[Start of section]
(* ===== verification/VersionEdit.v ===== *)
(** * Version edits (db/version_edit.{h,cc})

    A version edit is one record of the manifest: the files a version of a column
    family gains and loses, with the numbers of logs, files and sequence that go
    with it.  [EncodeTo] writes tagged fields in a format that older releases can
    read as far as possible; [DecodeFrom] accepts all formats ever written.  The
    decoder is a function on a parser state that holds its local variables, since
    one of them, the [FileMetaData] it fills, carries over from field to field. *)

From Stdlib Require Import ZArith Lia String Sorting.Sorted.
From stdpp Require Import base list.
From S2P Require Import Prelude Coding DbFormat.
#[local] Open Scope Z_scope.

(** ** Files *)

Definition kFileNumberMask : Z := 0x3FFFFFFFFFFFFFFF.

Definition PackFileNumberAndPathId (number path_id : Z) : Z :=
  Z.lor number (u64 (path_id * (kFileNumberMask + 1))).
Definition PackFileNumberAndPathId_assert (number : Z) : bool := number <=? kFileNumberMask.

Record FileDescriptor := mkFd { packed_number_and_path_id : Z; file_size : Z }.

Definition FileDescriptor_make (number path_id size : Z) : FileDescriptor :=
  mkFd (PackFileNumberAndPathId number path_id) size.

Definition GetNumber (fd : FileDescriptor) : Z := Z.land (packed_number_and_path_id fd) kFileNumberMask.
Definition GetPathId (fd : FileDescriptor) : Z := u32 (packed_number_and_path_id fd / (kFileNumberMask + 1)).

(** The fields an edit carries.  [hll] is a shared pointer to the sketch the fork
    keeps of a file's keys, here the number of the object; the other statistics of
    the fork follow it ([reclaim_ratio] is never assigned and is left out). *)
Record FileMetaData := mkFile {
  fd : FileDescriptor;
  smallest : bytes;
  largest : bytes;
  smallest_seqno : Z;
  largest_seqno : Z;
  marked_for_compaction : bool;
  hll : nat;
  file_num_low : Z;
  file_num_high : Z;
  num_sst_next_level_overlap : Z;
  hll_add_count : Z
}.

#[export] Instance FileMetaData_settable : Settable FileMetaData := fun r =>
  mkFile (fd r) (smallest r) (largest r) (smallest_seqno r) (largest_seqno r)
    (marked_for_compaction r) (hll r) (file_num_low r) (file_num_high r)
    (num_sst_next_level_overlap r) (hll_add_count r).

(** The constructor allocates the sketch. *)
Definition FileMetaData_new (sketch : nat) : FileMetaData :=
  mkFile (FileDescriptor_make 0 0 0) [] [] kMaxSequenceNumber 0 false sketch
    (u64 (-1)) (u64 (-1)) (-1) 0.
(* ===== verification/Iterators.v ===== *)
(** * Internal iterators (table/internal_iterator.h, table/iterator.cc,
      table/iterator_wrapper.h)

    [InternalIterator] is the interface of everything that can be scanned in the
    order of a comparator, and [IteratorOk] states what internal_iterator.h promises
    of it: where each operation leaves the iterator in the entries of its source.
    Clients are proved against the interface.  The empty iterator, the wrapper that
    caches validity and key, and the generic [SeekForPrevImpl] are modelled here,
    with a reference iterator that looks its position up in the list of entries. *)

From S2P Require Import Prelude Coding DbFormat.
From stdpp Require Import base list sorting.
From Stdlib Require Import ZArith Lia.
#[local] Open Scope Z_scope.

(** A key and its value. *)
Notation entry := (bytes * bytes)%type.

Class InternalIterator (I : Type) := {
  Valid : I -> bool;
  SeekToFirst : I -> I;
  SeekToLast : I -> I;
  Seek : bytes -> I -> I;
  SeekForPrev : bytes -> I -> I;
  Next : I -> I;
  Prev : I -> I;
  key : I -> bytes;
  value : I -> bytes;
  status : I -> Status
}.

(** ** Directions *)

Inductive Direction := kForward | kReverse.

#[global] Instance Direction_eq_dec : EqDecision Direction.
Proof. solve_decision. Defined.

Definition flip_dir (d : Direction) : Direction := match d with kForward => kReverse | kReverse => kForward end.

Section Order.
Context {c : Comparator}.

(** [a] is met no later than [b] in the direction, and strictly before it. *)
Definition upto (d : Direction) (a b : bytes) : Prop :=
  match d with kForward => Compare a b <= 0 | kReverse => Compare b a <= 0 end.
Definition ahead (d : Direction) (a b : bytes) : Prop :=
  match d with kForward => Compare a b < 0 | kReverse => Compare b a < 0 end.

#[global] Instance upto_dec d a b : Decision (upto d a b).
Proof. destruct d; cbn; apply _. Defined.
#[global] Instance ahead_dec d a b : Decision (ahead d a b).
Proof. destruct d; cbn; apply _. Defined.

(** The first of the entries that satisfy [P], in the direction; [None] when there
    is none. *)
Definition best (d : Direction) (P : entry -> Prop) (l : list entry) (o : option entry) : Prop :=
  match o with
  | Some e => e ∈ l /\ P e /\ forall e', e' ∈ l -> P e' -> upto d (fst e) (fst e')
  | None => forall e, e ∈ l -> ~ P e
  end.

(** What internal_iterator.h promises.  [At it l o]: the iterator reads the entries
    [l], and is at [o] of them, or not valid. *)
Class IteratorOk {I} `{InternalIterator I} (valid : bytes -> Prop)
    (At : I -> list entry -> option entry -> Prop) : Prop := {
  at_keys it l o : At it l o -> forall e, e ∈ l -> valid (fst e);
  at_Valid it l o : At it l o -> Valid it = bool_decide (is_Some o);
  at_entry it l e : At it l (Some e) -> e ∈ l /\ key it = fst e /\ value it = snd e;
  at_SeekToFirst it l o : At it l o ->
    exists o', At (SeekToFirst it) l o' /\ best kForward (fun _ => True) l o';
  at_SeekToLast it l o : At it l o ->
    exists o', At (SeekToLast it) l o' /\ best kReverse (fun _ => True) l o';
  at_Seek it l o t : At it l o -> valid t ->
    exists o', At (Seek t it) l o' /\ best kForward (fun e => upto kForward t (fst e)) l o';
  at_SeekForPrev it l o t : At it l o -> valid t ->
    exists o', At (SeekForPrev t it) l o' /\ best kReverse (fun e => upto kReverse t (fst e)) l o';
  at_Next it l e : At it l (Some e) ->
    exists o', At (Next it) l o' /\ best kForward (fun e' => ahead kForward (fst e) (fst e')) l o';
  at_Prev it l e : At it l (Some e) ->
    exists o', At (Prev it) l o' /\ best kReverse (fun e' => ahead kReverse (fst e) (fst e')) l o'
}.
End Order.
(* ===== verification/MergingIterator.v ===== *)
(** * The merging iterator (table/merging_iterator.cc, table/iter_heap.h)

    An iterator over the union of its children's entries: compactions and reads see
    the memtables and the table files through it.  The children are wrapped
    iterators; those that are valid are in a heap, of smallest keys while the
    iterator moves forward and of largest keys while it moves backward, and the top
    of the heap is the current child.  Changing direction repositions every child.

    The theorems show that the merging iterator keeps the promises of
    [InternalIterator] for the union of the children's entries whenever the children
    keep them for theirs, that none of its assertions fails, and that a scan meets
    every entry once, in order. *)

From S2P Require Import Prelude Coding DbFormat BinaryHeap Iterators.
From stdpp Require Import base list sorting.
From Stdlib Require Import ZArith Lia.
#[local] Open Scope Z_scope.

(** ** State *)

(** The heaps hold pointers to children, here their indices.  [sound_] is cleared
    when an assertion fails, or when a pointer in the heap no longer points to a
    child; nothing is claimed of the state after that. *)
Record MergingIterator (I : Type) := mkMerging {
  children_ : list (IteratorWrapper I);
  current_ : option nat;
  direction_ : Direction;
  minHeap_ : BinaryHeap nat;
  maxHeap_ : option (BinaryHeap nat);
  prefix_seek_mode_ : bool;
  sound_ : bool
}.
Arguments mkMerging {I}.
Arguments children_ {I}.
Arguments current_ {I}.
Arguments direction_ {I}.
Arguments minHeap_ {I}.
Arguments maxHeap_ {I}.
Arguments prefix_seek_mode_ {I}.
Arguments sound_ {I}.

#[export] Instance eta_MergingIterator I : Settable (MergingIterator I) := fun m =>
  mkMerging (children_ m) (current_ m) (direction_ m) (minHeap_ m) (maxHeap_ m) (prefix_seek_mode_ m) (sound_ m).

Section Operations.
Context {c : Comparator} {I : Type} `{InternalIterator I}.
[End of section]
EXERCISE REQUIREMENTS
Extract from the listing above the lines between the line containing "#[export] Instance FileMetaData_settable" and the line containing "(* ===== verification/Iterators.v ===== *)", keeping both of those lines. Output nothing else.

SOLUTION
#[export] Instance FileMetaData_settable : Settable FileMetaData := fun r =>
  mkFile (fd r) (smallest r) (largest r) (smallest_seqno r) (largest_seqno r)
    (marked_for_compaction r) (hll r) (file_num_low r) (file_num_high r)
    (num_sst_next_level_overlap r) (hll_add_count r).

(** The constructor allocates the sketch. *)
Definition FileMetaData_new (sketch : nat) : FileMetaData :=
  mkFile (FileDescriptor_make 0 0 0) [] [] kMaxSequenceNumber 0 false sketch
    (u64 (-1)) (u64 (-1)) (-1) 0.
(* ===== verification/Iterators.v ===== *)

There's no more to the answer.